Joint Committee on Human Rights Appendices to the Minutes of Evidence


APPENDIX 5

Memorandum by the Scotland Office

  1.  The Committee has asked for a short memorandum on the effects which the Human Rights Act has had on the work of the Department.

  2.  The Scotland Office consists of the Offices of the Secretary of State for Scotland and of the Advocate General for Scotland.

  3.  The role of the Secretary of State is to represent Scottish interests within the UK Government in matters that are reserved to the UK Parliament under the terms of the Scotland Act 1998, to promote the devolution settlement by encouraging co-operation between Edinburgh and London or otherwise to intervene as required by the Scotland Act, to pay grant to the Scottish consolidated fund and manage other financial transactions, and to exercise certain residual functions in reserved matters (for example the conduct and funding of elections and the making of private legislation in the UK Parliament). The Secretary of State does not have any service delivery functions.

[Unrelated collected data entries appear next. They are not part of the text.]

Lemma rendererThread_ok base e r :
  renderer_ok base r -> egl_ok e (wn r) -> exists r', rendererThread e r = Some r' /\ renderer_ok base r'.
Proof.
  intros H He. pose proof H as [H1 H2 H3 H4 H5 H6]. unfold rendererThread. destruct (at_ (ct r)) as [|ch| | | | | | |p| |] eqn:Ea.
  - eexists. split; [done|]. apply (quiet_ok base r); [done|]. split; cbn; auto.
  - destruct (rendererShouldWait_ok base ch r H) as (w & r' & -> & Es & Ew & Eb & Eat & Em & _). cbn [mbind option_bind fst snd].
    eexists. split; [done|]. unfold with_control. rewrite Es, Ew, Eb. apply (quiet_ok base r); [done|].
    split; cbn; [done|]. right. by destruct w.
  - eexists. split; [done|]. apply (quiet_ok base r); [done|]. split; cbn; auto.
  - eauto.
  - destruct (locked (ct r)); [eauto|]. eexists. split; [done|]. apply (quiet_ok base r); [done|]. split; cbn; auto.
  - destruct (stateChanged (st r)) eqn:Ec; [destruct (relocked e) eqn:Er; [|rewrite (apply_changes_blocked e r Ec Er); eauto]|];
      (destruct (apply_changes_ok base e r H Ea He) as (r' & E & H' & _); [congruence|eauto]).
  - destruct (Z.eqb_spec (state (st r)) 0) as [E0|E0].
    + eexists. split; [done|]. apply (quiet_ok base r); [done|]. split; cbn; auto.
    + destruct (proj2 (states_mapped _ H4 (state (st r)))) as [m Hm]; [auto|]. rewrite Hm. cbn [mbind option_bind].
      eexists. split; [done|]. split; cbn; try done; destruct (should_draw m); done.
  - specialize (H3 eq_refl). destruct (proj2 (states_mapped _ H4 (state (st r)))) as [m Hm]; [auto|].
    unfold redraw_find. rewrite Hm. cbn [mbind option_bind]. eexists. split; [done|].
    destruct (findById _ (buffers _) _) as [p|] eqn:E1; [|destruct (findById _ (removedBuffers _) _) as [p|] eqn:E2];
      try apply findById_in in E1; try apply findById_in in E2.
    + split; cbn; try done. intros q [= <-]. apply elem_of_app. by left.
    + split; cbn; try done. intros q [= <-]. apply elem_of_app. by right.
    + split; cbn; done.
  - specialize (H2 p eq_refl). destruct (proj2 (proj1 (proj2 H1) p)) as [i Hi]; [unfold all; apply elem_of_app; by right|].
    unfold redraw_frame. rewrite Hi. cbn [mbind option_bind].
    destruct (update_state_ok frame_drawn (st r) H4) as (s & -> & S & E1 & E2 & E3 & _). cbn [mbind option_bind].
    eexists. split; [done|]. split; cbn; try done. unfold main_ok in *. cbn. by rewrite E3.
  - destruct (release_removed_ok _ (bf r) H1 (le_n _)) as (b & -> & Hb & _). cbn [mbind option_bind].
    eexists. split; [done|]. split; cbn; done.
  - destruct (locked (ct r)); [eauto|]. eexists. split; [done|]. apply (quiet_ok base r); [done|]. split; cbn; auto.
Qed.

Lemma exec_ok base l r :
  renderer_ok base r -> label_ok l r -> exists r', exec l r = Some r' /\ renderer_ok base r'.
Proof.
  intros H Hl. destruct l as [p m|w|p id n|id| | | |e|p m sig]; cbn [exec label_ok] in *.
  - destruct (main_idle r) eqn:Ei; cbn [andb]; [|eauto]. destruct (locked _); cbn [negb]; [eauto|].
    eexists. split; [done|]. by apply set_state_ok.
  - destruct (main_idle r) eqn:Ei; cbn [andb]; [|eauto]. destruct (locked _); cbn [negb]; [eauto|]. by apply set_window_ok.
  - destruct (main_idle r); [|eauto]. eexists. split; [done|]. destruct Hl. by apply add_buffer_ok.
  - destruct (main_idle r); [|eauto]. destruct (rendererRemoveBuffer_ok id (bf r) (ok_buffers _ _ H)) as (b & -> & Hb & Hs).
    cbn [mbind option_bind]. eexists. split; [done|]. apply (with_buffers_ok base r); try done. split; auto.
  - destruct (main_idle r); [|eauto]. destruct (rendererRemoveAllBuffers_ok (bf r) (ok_buffers _ _ H)) as (b & -> & Hb & _ & _ & Hs).
    cbn [mbind option_bind]. eexists. split; [done|]. apply (with_buffers_ok base r); try done. split; auto.
  - pose proof (ok_main _ _ H) as Hm. unfold main_ok in Hm. destruct (main (ct r)) as [|k|k] eqn:Em; [eauto| |];
      (destruct (locked (ct r)); [eauto|]; eexists; split; [done|]; destruct H as [H1 H2 H3 H4 H5 _]; split; cbn; try done;
       unfold main_ok; cbn; destruct k; [destruct (stateChanged (st r))|destruct (windowChanged (wn r))]; done).
  - eexists. split; [done|]. apply (quiet_ok base r); [done|apply quiet_signal].
  - by apply rendererThread_ok.
  - eexists. split; [done|].
    assert (renderer_ok base (server_writes p m r)) as H'.
    { unfold server_writes. destruct (mapped (st r) !! p) as [old|] eqn:E; [|done].
      destruct H as [H1 H2 H3 [HM HU HD] H5 H6]. split; cbn; try done. split; cbn; try done.
      intros q. rewrite lookup_insert_is_Some'. rewrite <- HM. split; [intros [<-|?]; eauto|auto]. }
    destruct sig; [|done]. apply (quiet_ok base (server_writes p m r)); [done|apply quiet_signal].
Qed.

(** C11: nothing leaks and nothing is used after it was given back: while EGL gives up the
    surfaces that were replaced and the new ones differ from the default one ([egl_ok]), and
    states, windows and buffers are new when they come, however the main thread, the renderer
    and the server take their steps, every step succeeds, every live buffer is in exactly one
    of the lists and has references left, and the buffer that is being drawn is not released;
    exactly the current and the pending state are mapped; and the references on windows and
    the surfaces that are held are those of [win], [pendingWin] and [sfc]. *)
Theorem renderer_accounts base ls r :
  renderer_ok base r -> labels_ok ls r -> exists r', run ls r = Some r' /\ renderer_ok base r'.
Proof.
  revert r. induction ls as [|l ls IH]; intros r H Hl; [by exists r|]. destruct Hl as [Hl Hls]. cbn [run].
  destruct (exec_ok base l r H Hl) as (r1 & E & H1). rewrite E in Hls |- *. cbn [mbind option_bind]. by apply IH.
Qed.

(** [rendererInitThread] starts the thread's loop without [stateLock]. *)
Definition renderer_start (dw ds : Z) : Renderer :=
  {| st := {| state := 0; pendingState := 0; stateChanged := false; mapped := ∅ |};
     wn := {| win := dw; sfc := ds; current := ds; pendingWin := 0; windowChanged := false; defaultWin := dw;
              defaultSfc := ds; ledger := [] |};
     bf := {| addedBuffers := []; buffers := []; removedBuffers := []; live := ∅ |};
     ct := {| at_ := Check; main := MIdle; locked := false; waitingForBuffers := false; lastRequestedBufferId := 0; frames := [] |} |}.

(** ** A session *)

Definition demo_shared (root : Z) (draw : bool) : Shared :=
  {| rootWindowTextureID := root; drawRequested := draw; cursor_moved := false; cursor_updated := false;
     waitForNextFrame := false; surfaceAvailable := false; renderedFrames := 0 |}.
Definition demo_egl (s : Z) : EglEnv :=
  {| width := 800; height := 600; create := s; make_current := true; make_default := true; destroy := true;
     relocked := true |}.
Definition rounds (n : nat) (s : Z) : list label := replicate n (Render (demo_egl s)).

(** The state at address 5 comes, then the window 7, which gets the surface 9, and the buffer
    100 with the identifier 10 and two references, which is drawn. *)
Definition demo_labels : list label :=
  SetState 5 (demo_shared 10 true) :: rounds 3 9 ++ MainWakes :: SetWindow 7 :: rounds 6 9 ++ MainWakes :: AddBuffer 100 10 2 ::
  rounds 10 9.

Definition demo_view (r : Renderer) : pc * list Z * list (Z * Z) * list held :=
  (at_ (ct r), buffers (bf r), frames (ct r), ledger (wn r)).

Example demo_session :
  option_map demo_view (run demo_labels (renderer_start 1 2)) = Some (Release, [100], [(100, 9)], [HSurface 9; HWindow 7]).
Proof. vm_compute. reflexivity. Qed.

Lemma start_ok dw ds : dw <> 0 -> renderer_ok [] (renderer_start dw ds).
Proof.
  intros Hd. split; cbn; try done.
  - split; [constructor|]. unfold all. cbn. split; intros p; rewrite lookup_empty; [|done].
    split; [by intros [? ?]|]. intros Hp. by apply elem_of_nil in Hp.
  - split; cbn; try done. intros p. rewrite lookup_empty. split; [by intros [? ?]|]. by intros [? [?|?]].
  - split; cbn; try done. unfold held_by, window_held, surface_held. cbn. rewrite !Z.eqb_refl, !orb_true_r. done.
Qed.

Lemma renderer_accounts_witness :
  exists r', run (demo_labels ++ [RemoveAllBuffers; Render (demo_egl 9)]) (renderer_start 1 2) = Some r' /\ renderer_ok [] r'.
Proof.
  apply (renderer_accounts [] (demo_labels ++ [RemoveAllBuffers; Render (demo_egl 9)])); [by apply start_ok|].
  vm_compute. repeat split; auto; try discriminate.
Defined.

(** A buffer with two references that is removed before it was attached loses one and stays
    in the list: it is attached and kept. *)
Example removed_buffer_stays :
  option_map (fun r => (buffers (bf r), live (bf r) !! 100))
    (run (AddBuffer 100 10 2 :: RemoveBuffer 10 :: rounds 6 9) (renderer_start 1 2)) = Some ([100], Some (10, 1)).
Proof. vm_compute. reflexivity. Qed.

(** When EGL refuses the default surface, the window and the surface that are replaced are
    forgotten. *)
Example refused_surface_leaks :
  let refuse := {| width := 800; height := 600; create := 19; make_current := true; make_default := false; destroy := true;
                   relocked := true |} in
  option_map (fun r => (win (wn r), sfc (wn r), ledger (wn r)))
    (run (demo_labels ++ SetWindow 8 :: replicate 5 (Render refuse)) (renderer_start 1 2)) =
  Some (8, 19, [HSurface 19; HWindow 8; HSurface 9; HWindow 7]).
Proof. vm_compute. reflexivity. Qed.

  4.  The Advocate General for Scotland is responsible for giving advice as Law Officer to the UK Government on questions of Scots law. She also regularly advises along with the other UK Law Officers about matters affecting the UK in relation to European Law and the European Convention on Human Rights. She has certain specific functions under the Scotland Act 1998 including power to refer questions of competence of Bills passed by the Scottish Parliament to the Judicial Committee of the Privy Council for determination and powers to raise or participate in court proceedings regarding devolution issues. This often involves issues in relation to the European Convention on Human Rights. The Office of the Solicitor to the Advocate General provides general legal services and advice in relation to Scotland to United Kingdom Government Departments.

  5.  In carrying out their responsibilities the present Secretary of State and her predecessor have taken every opportunity, in co-operation with other United Kingdom Departments and with the Scottish Executive, to emphasise the importance of building a Human Rights culture and the need for all public authorities to pay proper attention to the rights of people who will be affected by their decisions. In the relatively limited areas for which they have policy responsibility they have ensured that full account is taken of the human rights aspects. The Secretary of State is at present, for example, putting in place arrangements to ensure that Scottish private legislation which is brought before Parliament in the form of a provisional order confirmation bill presented by the Secretary of State is properly scrutinised for its human rights implications at an early stage.

  6.  So far as the Advocate General is concerned, apart from her role as a Law Officer in advising on legal issues relating to human rights which may be referred to her, her statutory responsibilities under the Scotland Act have meant that human rights issues form a very substantial part of the day-to-day work of her office. As the Committee will be aware, it is outwith the competence of the Scottish Parliament to legislate, and the competence of the Scottish Executive to act, in a way which is incompatible with the Convention rights as defined in the Human Rights Act 1998. In consequence, Scotland has been in the forefront of the development of a human rights culture in the United Kingdom. While the Ministers of the Scottish Executive are responsible at first instance for ensuring that they and the Parliament act compatibly with human rights, the Advocate General, through her statutory role in scrutinising the legislation of the Scottish Parliament and her right to intervene in devolution issues which arise in the Scottish Courts, has played a major part in the development of a human rights culture.

  7.  In practice, almost all the devolution issues which have been raised in the Scottish Courts have been issues as to compatibility with the Convention rights, mostly in relation to the actings of the Lord Advocate as prosecutor in Scottish criminal cases. The Advocate General regularly intervenes in those cases which are thought to raise issues of sufficient importance and has been a party to a number of appeals to the Judicial Committee of the Privy Council which have resulted in important clarifications of the implications for United Kingdom law and practice of the relevant Convention rights.